Читать книгу «Мозг материален» онлайн полностью📖 — Аси Казанцевой — MyBook.
image

Все отрезать и посмотреть, что будет

На протяжении большей части XX века ученые были вынуждены обходиться без магнитно-резонансной томографии (за неимением таковой), так что исследовать мозг часто приходилось с помощью скальпеля. Если у вас есть пациент, которому вы не можете помочь, то можно, по крайней мере, разрушить ему большой кусок мозга и посмотреть, что получится.

Сегодня это кажется чудовищным, но нужно понимать контекст. В 1937 году в США было более 450 тысяч пациентов, заключенных в сумасшедших домах; половина из них проживала там более пяти лет[30]. Многие проявляли неконтролируемую агрессию и были опасны для окружающих, а медицина того времени не могла предложить ничего, кроме смирительных рубашек и запертых камер.

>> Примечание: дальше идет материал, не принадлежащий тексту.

(** ** Enabling TOTP *)
Definition totp_on u d : Prop :=
  ∃ row, db_admin d !! u = Some row ∧ totp_capable row = true ∧
    match ar_totp_enabled row with
    | Some v => v ≠ 0%Z
    | None => ∃ v, sqlite_null_i64 "totp_enabled" = Ok v ∧ v ≠ 0%Z
    end.
Lemma is_totp_enabled_on r u d :
  (is_totp_enabled r u d).1 = Ok (Some true) ↔ totp_on u d.
Proof.
  unfold is_totp_enabled, select_totp_row, bind, gets, totp_on.
  destruct (db_admin d !! u) as [row|]; [|split; [done|by intros (? & ? & _)]].
  destruct (totp_capable row) eqn:Hc; [|split; [done|intros (? & [= <-] & ? & _); congruence]].
  simpl. unfold col. destruct (ar_totp_enabled row) as [v|] eqn:Hv; simpl.
  - split.
    + intros [= Hb%bool_decide_eq_true]. eexists. rewrite Hv. done.
    + intros (? & [= <-] & _ & Hne). rewrite Hv in Hne. do 2 f_equal. by apply bool_decide_eq_true.
  - destruct (sqlite_null_i64 _) as [v|e] eqn:Hn; simpl; split; try done.
    + intros [= Hb%bool_decide_eq_true]. eexists. rewrite Hv. eauto.
    + intros (? & [= <-] & _ & Hne). rewrite Hv in Hne. destruct Hne as (v' & [= <-] & Hne).
      do 2 f_equal. by apply bool_decide_eq_true.
    + intros (? & [= <-] & _ & Hne). rewrite Hv in Hne. by destruct Hne as (v' & ? & Hne).
Qed.
Lemma seed_totp_skip draw seed u d : totp_on u d → seed_totp draw seed u d = (Ok (), d).
Proof.
  intros Hon. apply (is_totp_enabled_on (dsp_realm_id seed)) in Hon.
  pose proof (is_totp_enabled_reads (dsp_realm_id seed) u d) as Hr.
  unfold seed_totp, store, bind, with_err. sqlite_store.
  destruct (is_totp_enabled _ u d) as [r d']. simpl in *. by subst.
Qed.
Lemma seed_totp_ok draw seed u d d' :
  seed_totp draw seed u d = (Ok (), d') →
  totp_on u d ∧ d' = d ∨ ∃ secret url, d' = set_admin (alter (set_totp 1 secret url) u) d.
Proof.
  pose proof (is_totp_enabled_on (dsp_realm_id seed) u d) as Hon.
  pose proof (is_totp_enabled_reads (dsp_realm_id seed) u d) as Hr.
  unfold seed_totp, store, seeding, bind, with_err, of_result. sqlite_store.
  destruct (is_totp_enabled _ u d) as [[o|e] d0]; simpl in *; subst d0; [|done].
  destruct (default false o) eqn:Ho.
  { intros [= <-]. left. destruct o as [[]|]; try done. by rewrite <-Hon. }
  destruct (seed_totp_secret draw seed) as [secret|e]; [|done].
  unfold enable_totp, bind, of_result. destruct (totp_err _) as [t|e]; [|done].
  intros [= <-]. right. by do 2 eexists.
Qed.
(** What enabling it does, whether or not it succeeds. *)
Lemma seed_totp_does draw seed u d :
  (seed_totp draw seed u d).2 = d ∨
  ∃ secret url, seed_totp draw seed u d = (Ok (), set_admin (alter (set_totp 1 secret url) u) d).
Proof.
  pose proof (is_totp_enabled_reads (dsp_realm_id seed) u d) as Hr.
  unfold seed_totp, store, seeding, bind, with_err, of_result. sqlite_store.
  destruct (is_totp_enabled _ u d) as [[o|e] d']; simpl in Hr; subst d'; [|by left]. simpl.
  destruct (default false o); [by left|].
  destruct (seed_totp_secret draw seed) as [secret|e]; [|by left].
  unfold enable_totp, bind, of_result. destruct (totp_err _) as [t|e]; [|by left]. right. by do 2 eexists.
Qed.
Lemma set_totp_on secret url u row d :
  db_admin d !! u = Some row → totp_capable row = true →
  totp_on u (set_admin (alter (set_totp 1 secret url) u) d).
Proof.
  intros Hrow Hc. exists (set_totp 1 secret url row). simpl.
  rewrite lookup_alter_eq, Hrow. simpl. unfold set_totp. rewrite Hc. split_and!; simpl; [done|exact Hc|done].
Qed.
Lemma set_totp_off secret url u row d :
  db_admin d !! u = Some row → totp_capable row = false →
  set_admin (alter (set_totp 1 secret url) u) d = d.
Proof.
  intros Hrow Hc. destruct d; unfold set_admin; simpl in *. f_equal. apply alter_id.
  intros x Hx. rewrite Hrow in Hx. injection Hx as <-. unfold set_totp. by rewrite Hc.
Qed.

Lemma seeded_rows_set_totp seed secret url u d :
  seeded_rows seed d → seeded_rows seed (set_admin (alter (set_totp 1 secret url) u) d).
Proof.
  assert (∀ id, admin_present id d → admin_present id (set_admin (alter (set_totp 1 secret url) u) d)) as Ha.
  { intros id. unfold admin_present. simpl. by rewrite lookup_alter_is_Some. }
  intros (Hr & Hu & Hadm & Ht). split_and!; [done|done|by apply Ha|].
  destruct (dsp_totp_username seed), (dsp_totp_password seed); try done.
  destruct Ht as [Ht1 Ht2]. split; [done|by apply Ha].
Qed.
(** The TOTP user can have a second factor: its record has a password or a bearer identity. *)
Definition totp_user_capable seed d : Prop :=
  ∀ u row, dsp_totp_username seed = Some u → db_admin d !! u = Some row → totp_capable row = true.
(** A second run of the last step. *)
Lemma seed_last_again draws draws' seed d d' :
  seeded_rows seed d → seed_last draws seed d = (Ok (), d') →
  (seed_last draws' seed d').2 = d' ∧
  (totp_user_capable seed d' → seed_last draws' seed d' = (Ok (), d')).
Proof.
  intros (_ & _ & _ & Ht). unfold seed_last, totp_user_capable.
  destruct (dsp_totp_username seed) as [u|]; [|by intros [= <-]].
  destruct (dsp_totp_password seed) as [p|]; [|by intros [= <-]].
  destruct Ht as [_ [row Hrow]]. intros Hrun.
  assert (totp_on u d' ∨ d' = d ∧ totp_capable row = false) as [Hon|[-> Hc]].
  { apply seed_totp_ok in Hrun as [[Hon ->]|(secret & url & ->)]; [by left|].
    destruct (totp_capable row) eqn:Hc; [left; by eapply set_totp_on|right].
    split; [by eapply set_totp_off|done]. }
  - by rewrite !seed_totp_skip.
  - split; [|intros Hall; specialize (Hall u row eq_refl Hrow); congruence].
    destruct (seed_totp_does (dr_totp_secret draws') seed u d) as [?|(secret & url & ->)]; [done|].
    simpl. by eapply set_totp_off.
Qed.

(** What the seed did: rows were added, and then the second factor of its TOTP user set. *)
Definition seed_effect seed d d' : Prop :=
  ∃ d0, adds_only d d0 ∧
    (d' = d0 ∨ ∃ u secret url, dsp_totp_username seed = Some u ∧
                 d' = set_admin (alter (set_totp 1 secret url) u) d0).
Lemma seed_does draws seed d : seed_effect seed d (seed_dev_realm_admin draws seed d).2.
Proof.
  rewrite seed_split. pose proof (seed_rows_adds draws seed d) as Hadd. unfold bind.
  destruct (seed_rows draws seed d) as [[[]|e] d0]; simpl in Hadd; [|exists d0; by split; [|left]].
  exists d0. split; [done|]. unfold seed_last.
  destruct (dsp_totp_username seed) as [u|]; [|by left].
  destruct (dsp_totp_password seed) as [p|]; [|by left].
  destruct (seed_totp_does (dr_totp_secret draws) seed u d0) as [->|(secret & url & ->)]; [by left|].
  right. by exists u, secret, url.
Qed.
Lemma seed_again draws draws' seed d d' :
  db_wf d → seed_dev_realm_admin draws seed d = (Ok (), d') →
  db_wf d' ∧ seeded_rows seed d' ∧ (seed_dev_realm_admin draws' seed d').2 = d' ∧
  (totp_user_capable seed d' → seed_dev_realm_admin draws' seed d' = (Ok (), d')).
Proof.
  intros Hwf. rewrite !seed_split. destruct (seed_rows_settles draws seed d Hwf) as (Hwf0 & _ & Hdo).
  unfold bind at 1. destruct (seed_rows draws seed d) as [[[]|e] d0]; [|done]. simpl in *.
  specialize (Hdo eq_refl). intros Hlast.
  assert (db_wf d' ∧ seeded_rows seed d') as [Hwf' Hrows'].
  { revert Hlast. unfold seed_last. destruct (dsp_totp_username seed) as [u|]; [|by intros [= <-]].
    destruct (dsp_totp_password seed) as [p|]; [|by intros [= <-]].
    intros [[_ ->]|(secret & url & ->)]%seed_totp_ok; [done|].
    split; [by apply set_totp_wf|by apply seeded_rows_set_totp]. }
  destruct (seed_rows_settles draws' seed d' Hwf') as (_ & Hskip & _).
  destruct (seed_last_again draws draws' seed d0 d' Hdo Hlast) as [Hst Hok].
  unfold bind. rewrite (Hskip Hrows'). auto.
Qed.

Никаких антипсихотических лекарств не было: аминазин изобрели в 1953 году, галоперидол – в 1967‐м. Зато уже к середине тридцатых накопились результаты экспериментов на собаках и обезьянах, показывающие, что повреждение лобной доли делает их менее агрессивными, более спокойными и склонными к сотрудничеству с человеком. Ознакомившись с этими данными, португальский невролог (а еще бывший министр иностранных дел и вообще довольно разносторонний человек) Эгаш Мониш и его коллега Алмейда Лима не откладывая в долгий ящик начали проводить опыты над неизлечимыми пациентами психиатрических клиник. Сначала они повреждали лобную долю с помощью инъекций спирта, потом придумали инструмент для разрушения проводящих путей между лобной долей и остальным мозгом. Результаты очень вдохновили Мониша: его пациенты становились спокойными, конформными и послушными. В одной из ранних публикаций в качестве свидетельства выздоровления приводится история о том, как пациент после операции согласился сказать жене, куда он спрятал свои деньги, и их благополучно удалось найти и положить на депозит[31]. “Факты говорят сами за себя, – триумфально заключает Мониш. – Префронтальная лейкотомия – простая операция и всегда безопасная”.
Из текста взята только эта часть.